Lars Hecking <[EMAIL PROTECTED]> wrote:
>
> > Whatever MDA you are using, is at fault here. It has put the message
> > into your mailbox, with invalid headers. If you fix the MDA, the bounce
> > problem will go away.
>
> Possibly procmail or formail. But although escaping of bogus \nFrom
> lines is explained in the man pages, I cannot see how this possibly
> applies to this case.
Then think on this:
The message is placed in your mailbox looking like this:
From whoever Jan 21 09:10:11
>From some-sender Jan 21 09:10:04
Received by some-mailer at Jan 21 09:09:49
Recevedd ....
From: some-sender@somewhere
To: whoever
Subject: Test Message
This is a test message.
The first "From " line is the message separator for mbox messges. The
next line is the "original" message separator. A message should NOT
have a message separator until it is being placed for final delivery.

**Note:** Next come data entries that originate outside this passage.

(** C31. What a publisher publishes is found.  The bytes of a publisher with its
    own key parse, are accepted by any node that has the key, as long as the
    advert has not expired, and a node that knows no other advert then connects
    to the publisher's first address; once the advert has expired, it is
    neither returned nor offered, and pruning removes it. *)
Theorem published_advert_found (p : CoordinatorPublisher) (sk pk : list Z) (x : SocketAddr) (xs : list SocketAddr) (clk : nat → Z) (t : Z) :
  signing_key p = Some sk → keys_match sk pk → from_pubkey pk = p_peer_id p → p_addr_hints p = x :: xs →
  is_array 32 (peer_bytes (p_peer_id p)) → (∀ y, y ∈ p_addr_hints p → ∀ i, hint_ok (mkHint y (clk i))) → 0 ≤ t → 0 ≤ validity_duration p → t + validity_duration p ≤ U64_MAX →
  ∃ bytes a, publish_advert p clk t = Ok bytes ∧ from_bytes bytes = Some a ∧
    ∀ b t' rd clk' rand now instant, adverts (boot_cache b) = ∅ → t ≤ t' ≤ t + validity_duration p →
    ∃ c, handle_advert (Some (boot_cache b)) a pk t' = (Some c, Some true) ∧
      (t ≤ rd ≤ t + validity_duration p → get_advert c (p_peer_id p) rd = Some a) ∧
      (t ≤ clk' (p_peer_id p) ≤ t + validity_duration p → (find_coordinator (set_boot_cache b c) clk' rand now instant).2 = Connect (mkResult (p_peer_id p) x Direct)) ∧
      (t + validity_duration p < rd → get_advert c (p_peer_id p) rd = None) ∧
      (t + validity_duration p < clk' (p_peer_id p) → get_all_adverts c clk' = [] ∧ adverts (prune_expired_adverts c clk').1 = ∅).
Proof.
  intros Hsk Hkeys Hpk Haddr Harr Hok Ht Hv Hmax. set (f := fields (advert_new (p_peer_id p) (p_roles p) (imap (λ i y, hint_new y (clk i)) (p_addr_hints p)) (p_nat_class p) (validity_duration p) t)).
  destruct (Hkeys (put_fields f)) as (s & Hsign & Hsb & Hsl & s' & Hsig & Hver). set (a := mkAdvert f s).
  assert (Hnb : not_before f = t) by done. assert (Hna : not_after f = t + validity_duration p) by (cbn; apply u64_add_exact; unfold u64; lia).
  assert (Haok : advert_ok a).
  { split_and!; try done; cbn [a fields]; rewrite ?Hnb, ?Hna; try (unfold u64; lia). cbn. apply Forall_forall. intros h Hh. apply elem_of_lookup_imap in Hh as (i & y & -> & Hy).
    apply Hok. by eapply list_elem_of_lookup_2. }
  exists (put_advert a), a. split_and!.
  - unfold publish_advert, create_advert. rewrite Hsk. unfold sign. fold f. by rewrite Hsign.
  - by apply get_put_advert.
  - intros b t' rd clk' rand now instant Hempty Ht'.
    assert (Hvalid : ∀ u, is_valid a u = bool_decide (t ≤ u ∧ u ≤ t + validity_duration p)) by (intros u; unfold is_valid; cbn [a fields]; by rewrite Hnb, Hna).
    eexists. split; [|split_and!].
    + unfold handle_advert. rewrite bool_decide_true by done. cbn [negb]. unfold verify. cbn [a sig fields]. rewrite Hsig. cbn [mbind option_bind]. rewrite Hver. fold a.
      unfold insert_advert. rewrite Hvalid, bool_decide_true by lia. done.
    + intros Hrd. unfold get_advert. cbn [adverts]. rewrite lookup_insert_eq. cbn [mbind option_bind]. by rewrite Hvalid, bool_decide_true by lia.
    + intros Hrd. set (c := mkAdapter _ _). pose proof (best_advert_spec (set_boot_cache b c) clk') as Hb.
      assert (Hheld : held c clk' a). { split; [exists (p_peer_id p); apply lookup_insert_eq|]. rewrite Hvalid. by apply bool_decide_eq_true. }
      unfold find_coordinator. rewrite bool_decide_false by (intros Hn; apply elem_of_get_all in Hheld; cbn [boot_cache set_boot_cache] in Hn; rewrite Hn in Hheld; by apply not_elem_of_nil in Hheld).
      assert (Hh : addr_hints (fields a) = mkHint x (clk 0%nat) :: imap (λ i y, hint_new y (clk (S i))) xs) by (cbn; by rewrite Haddr).
      destruct (best_advert _ _) as [y|]; [|specialize (Hb a Hheld); by rewrite Hh in Hb]. destruct Hb as (a' & h & hs & [[p' Ha'] _] & Hh' & -> & _).
      cbn [boot_cache set_boot_cache c adverts] in Ha'. rewrite Hempty, insert_empty, lookup_singleton_Some in Ha'. destruct Ha' as [_ <-]. rewrite Hh in Hh'. by injection Hh' as <- _.
    + intros Hrd. unfold get_advert. cbn [adverts]. rewrite lookup_insert_eq. cbn [mbind option_bind]. by rewrite Hvalid, bool_decide_false by lia.
    + intros Hrd. set (c := mkAdapter _ _).
      assert (Hone : adverts c = {[p_peer_id p := a]}) by (cbn [c adverts]; by rewrite Hempty, insert_empty).
      assert (Hiter : hiter (adverts c) = [(p_peer_id p, a)]) by (apply Permutation_singleton_r; rewrite Hone, hiter_perm; by rewrite map_to_list_singleton).
      assert (Hexp : is_valid a (clk' (p_peer_id p)) = false) by (rewrite Hvalid; apply bool_decide_eq_false; lia).
      split.
      * unfold get_all_adverts, valid_adverts. rewrite Hiter. cbn [fmap list_fmap snd]. rewrite filter_cons_False by (cbn [a fields]; change (peer f) with (p_peer_id p); rewrite Hexp; done). done.
      * unfold prune_expired_adverts. rewrite Hiter. rewrite filter_cons_True by (cbn [fst snd]; exact Hexp). cbn. rewrite Hempty, insert_empty. by rewrite delete_singleton_eq.
Qed.
End Node.

(** ** The deprecated peer cache *)

Section PeerCache.
Context `{CoordCodec} `{!HashIter PeerId PeerCacheEntry}.

Definition keyed (c : gmap PeerId PeerCacheEntry) : Prop := map_Forall (λ p e, peer_id e = p) c.

Lemma keyed_insert (c : gmap PeerId PeerCacheEntry) (e : PeerCacheEntry) : keyed c → keyed (peer_insert c e).
Proof. intros Hc. by apply map_Forall_insert_2. Qed.

Lemma foldl_peer_insert (l : list (PeerId * PeerCacheEntry)) (c : gmap PeerId PeerCacheEntry) :
  Forall (λ pe, peer_id pe.2 = pe.1) l → NoDup l.*1 → foldl peer_insert c l.*2 = list_to_map l ∪ c.
Proof.
  revert c. induction l as [|[p e] l IH]; intros c; cbn; [by rewrite (left_id_L ∅ (∪))|]. intros [Hp Hl]%Forall_cons [Hnin Hnd]%NoDup_cons. cbn in Hp. subst p.
  rewrite IH by done. unfold peer_insert. by rewrite <-insert_union_r, insert_union_l by by apply not_elem_of_list_to_map_1.
Qed.

(** A saved cache loads as it was. *)
Lemma load_saved (c : gmap PeerId PeerCacheEntry) (file : option (list Z)) :
  keyed c → get_entries (put_entries ((hiter c).*2)) = Some ((hiter c).*2) → load (save_write c (save_create file)) = Ok c.
Proof.
  intros Hk Hcodec. unfold load, save_write. rewrite Hcodec. f_equal. rewrite foldl_peer_insert.
  - rewrite list_to_map_hiter. apply (right_id_L ∅ (∪)).
  - apply Forall_forall. intros [p e] Hin. apply elem_of_hiter in Hin. by apply (Hk p e).
  - apply NoDup_hiter_keys.
Qed.

(** A load between the truncation and the lock of a save fails, whatever the
    file held. *)
Lemma load_during_save (file : option (list Z)) : load (save_create file) = Err "deserialization failed".
Proof. unfold load, save_create. by rewrite get_entries_empty. Qed.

Procmail knows this, so when it tries to put the message into your
mailbox, it escapes the bogus separator and inserts its own. However,
this does not really make an RFC-compliant message. We'll see what
effect this has, later.
So, when Mutt goes to read the message, it wants to separate the message
into headers and body. It does this by scanning down the header section
until a non-compliant line is reached, which is usually the blank line
at the end of the header section. Mutt, you see, is a "smart" mailer
and has seen such bogusly-written messages before. There is a comment
to that effect in the source:
/* some bogus MTAs will quote the original "From " line */
if (mutt_strncmp (">From ", line, 6) == 0)
{
loc = ftell (f);
continue; /* just ignore */
}
So, Mutt ignores that. But that is simply Mutt's behavior. Other
programs touch mail messages, so their behavior may be different.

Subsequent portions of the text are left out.